[Opening DATA PROVIDED section]

(** * Trip capture: the store synchroniser and the lookup clients

    A shallow embedding of the server routes and client helpers of the
    trip-logging application:

    - [src/app/api/trips/route.ts]        (GET, POST, PUT, DELETE)
    - [src/app/api/trips/count/route.ts]  (GET)
    - the weather route                   (GET)
    - [src/utils/geocoding.ts]            (searchLocations, reverseGeocode)
    - [src/app/page.tsx]                  (fetchTrips)

    JavaScript values are an inductive type, handlers are programs in a
    state-and-exception monad over a world that holds the process
    environment, the remote document store, the third-party services and the
    log of the requests issued so far. *)

From Stdlib Require Import List String Ascii ZArith NArith Bool Lia.
From Stdlib Require Import PrimFloat Uint63.
From Stdlib Require Import Sorted Permutation.
Import ListNotations.
Local Open Scope string_scope.
Local Open Scope list_scope.

#[local] Set Warnings "-register-all".

(* ================================================================= *)
(** ** JavaScript strings *)

(** A JavaScript string is a sequence of UTF-16 code units; [length] counts
    code units.  Property names and the fixed names of the source are
    written as ordinary strings and converted with [js]. *)
Definition code_unit := N.
Definition jsstring := list code_unit.

Definition js (s : string) : jsstring :=
  map N_of_ascii (list_ascii_of_string s).

Fixpoint jsstring_eqb (a b : jsstring) : bool :=
  match a, b with
  | [], [] => true
  | x :: a', y :: b' => N.eqb x y && jsstring_eqb a' b'
  | _, _ => false
  end.

(** ECMAScript WhiteSpace and LineTerminator code points, the ones that
    [String.prototype.trim] strips. *)
Definition is_white_space (c : code_unit) : bool :=
  match c with
  | 9 | 10 | 11 | 12 | 13 | 32 | 160
  | 5760 | 8232 | 8233 | 8239 | 8287 | 12288 | 65279 => true
  | _ => (8192 <=? c) && (c <=? 8202)
  end%N.

Fixpoint trimStart (s : jsstring) : jsstring :=
  match s with
  | c :: s' => if is_white_space c then trimStart s' else s
  | [] => []
  end.

Definition trimEnd (s : jsstring) : jsstring := rev (trimStart (rev s)).

Definition trim (s : jsstring) : jsstring := trimEnd (trimStart s).

(** Surrogate code units.  [encodeURIComponent] throws a URIError on a
    string with a surrogate that has no partner. *)
Definition is_high_surrogate (c : code_unit) : bool :=
  (55296 <=? c)%N && (c <=? 56319)%N.

Definition is_low_surrogate (c : code_unit) : bool :=
  (56320 <=? c)%N && (c <=? 57343)%N.

Fixpoint well_formed (s : jsstring) : bool :=
  match s with
  | [] => true
  | c :: rest =>
      if is_high_surrogate c then
        match rest with
        | d :: rest' => is_low_surrogate d && well_formed rest'
        | [] => false
        end
      else if is_low_surrogate c then false
      else well_formed rest
  end.

(* ================================================================= *)
(** ** JavaScript values *)

(** Numbers are IEEE 754 doubles.  Objects keep their properties in
    insertion order, as [JSON.parse] and [JSON.stringify] do. *)
Inductive value : Type :=
| JUndef
| JNull
| JBool (b : bool)
| JNum (n : float)
| JStr (s : jsstring)
| JArr (items : list value)
| JObj (props : list (string * value)).

Definition number_of_nat (n : nat) : float :=
  PrimFloat.of_uint63 (Uint63.of_Z (Z.of_nat n)).

(** ToBoolean. *)
Definition truthy (v : value) : bool :=
  match v with
  | JUndef | JNull => false
  | JBool b => b
  | JNum n => negb (PrimFloat.is_zero n || PrimFloat.is_nan n)
  | JStr s => negb (Nat.eqb (List.length s) 0)
  | JArr _ | JObj _ => true
  end.

(** [a || b]. *)
Definition js_or (a b : value) : value := if truthy a then a else b.

Fixpoint lookup (k : string) (props : list (string * value)) : option value :=
  match props with
  | [] => None
  | (k', v) :: rest => if String.eqb k k' then Some v else lookup k rest
  end.

(** Exceptions.  Every handler catches whatever is thrown and only logs it,
    so the payload is kept short: the interpolated status of
    [`Failed to fetch trips: ${response.status}`] is left out. *)
Inductive exn : Type :=
| Error (msg : string)
| TypeError
| SyntaxError
| URIError
| NetworkFailure.

Inductive result (A : Type) : Type :=
| Ok (a : A)
| Throw (e : exn).
Arguments Ok {A} a.
Arguments Throw {A} e.
(** *** class TechAnalysis *)

(** [period] is a positive integer at every call site (20 and 200).  For
    [period = 0] the source divides by zero and returns [Infinity] or [NaN],
    which have no counterpart in [Q]: the properties of [sma] below are
    stated for [period > 0]. *)
Definition sma (data : list Q) (period : nat) : option Q :=
  if (length data <? period)%nat then None
  else
    let slice := slice_neg period data in
    let sum := fold_left Qplus slice 0 in
    Some (sum / inject_Z (Z.of_nat period)).

Definition true_range (c prev : Candle) : Q :=
  Qmax (Qmax (high c - low c) (Qabs (high c - close prev)))
       (Qabs (low c - close prev)).

(** The [for] loop of [atr]: [n] iterations starting at index [i]. *)
Fixpoint atr_loop (candles : list Candle) (i n : nat) (trSum : Q) : option Q :=
  match n with
  | O => Some trSum
  | S n' =>
      c ← candles !! i;
      prev ← idx candles (Z.of_nat i - 1);
      atr_loop candles (S i) n' (trSum + true_range c prev)
  end.

Definition atr (candles : list Candle) (period : nat) : option Q :=
  if (length candles <? period + 1)%nat then None
  else
    trSum ← atr_loop candles (length candles - period) period 0;
    Some (trSum / inject_Z (Z.of_nat period)).

Definition isPinBarBullish (current : Candle) : bool :=
  let bodySize := Qabs (close current - open current) in
  let wickTop := high current - Qmax (open current) (close current) in
  let wickBottom := Qmin (open current) (close current) - low current in
  Qgtb wickBottom (bodySize * 2) && Qltb wickTop bodySize.

Definition isPinBarBearish (current : Candle) : bool :=
  let bodySize := Qabs (close current - open current) in
  let wickTop := high current - Qmax (open current) (close current) in
  let wickBottom := Qmin (open current) (close current) - low current in
  Qgtb wickTop (bodySize * 2) && Qltb wickBottom bodySize.

Definition isBullishEngulfing (current prev : Candle) : bool :=
  Qgtb (close current) (open current) && Qltb (close prev) (open prev)
  && Qgtb (close current) (open prev) && Qltb (open current) (close prev).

[Closing DATA PROVIDED section]

## PROBLEM REQUIREMENTS
Starting with the first line of the entries, transcribe every line up to and including the one with "#[local] Set Warnings".

## EXERCISE RESULT
(** * Trip capture: the store synchroniser and the lookup clients

    A shallow embedding of the server routes and client helpers of the
    trip-logging application:

    - [src/app/api/trips/route.ts]        (GET, POST, PUT, DELETE)
    - [src/app/api/trips/count/route.ts]  (GET)
    - the weather route                   (GET)
    - [src/utils/geocoding.ts]            (searchLocations, reverseGeocode)
    - [src/app/page.tsx]                  (fetchTrips)

    JavaScript values are an inductive type, handlers are programs in a
    state-and-exception monad over a world that holds the process
    environment, the remote document store, the third-party services and the
    log of the requests issued so far. *)

From Stdlib Require Import List String Ascii ZArith NArith Bool Lia.
From Stdlib Require Import PrimFloat Uint63.
From Stdlib Require Import Sorted Permutation.
Import ListNotations.
Local Open Scope string_scope.
Local Open Scope list_scope.

#[local] Set Warnings "-register-all".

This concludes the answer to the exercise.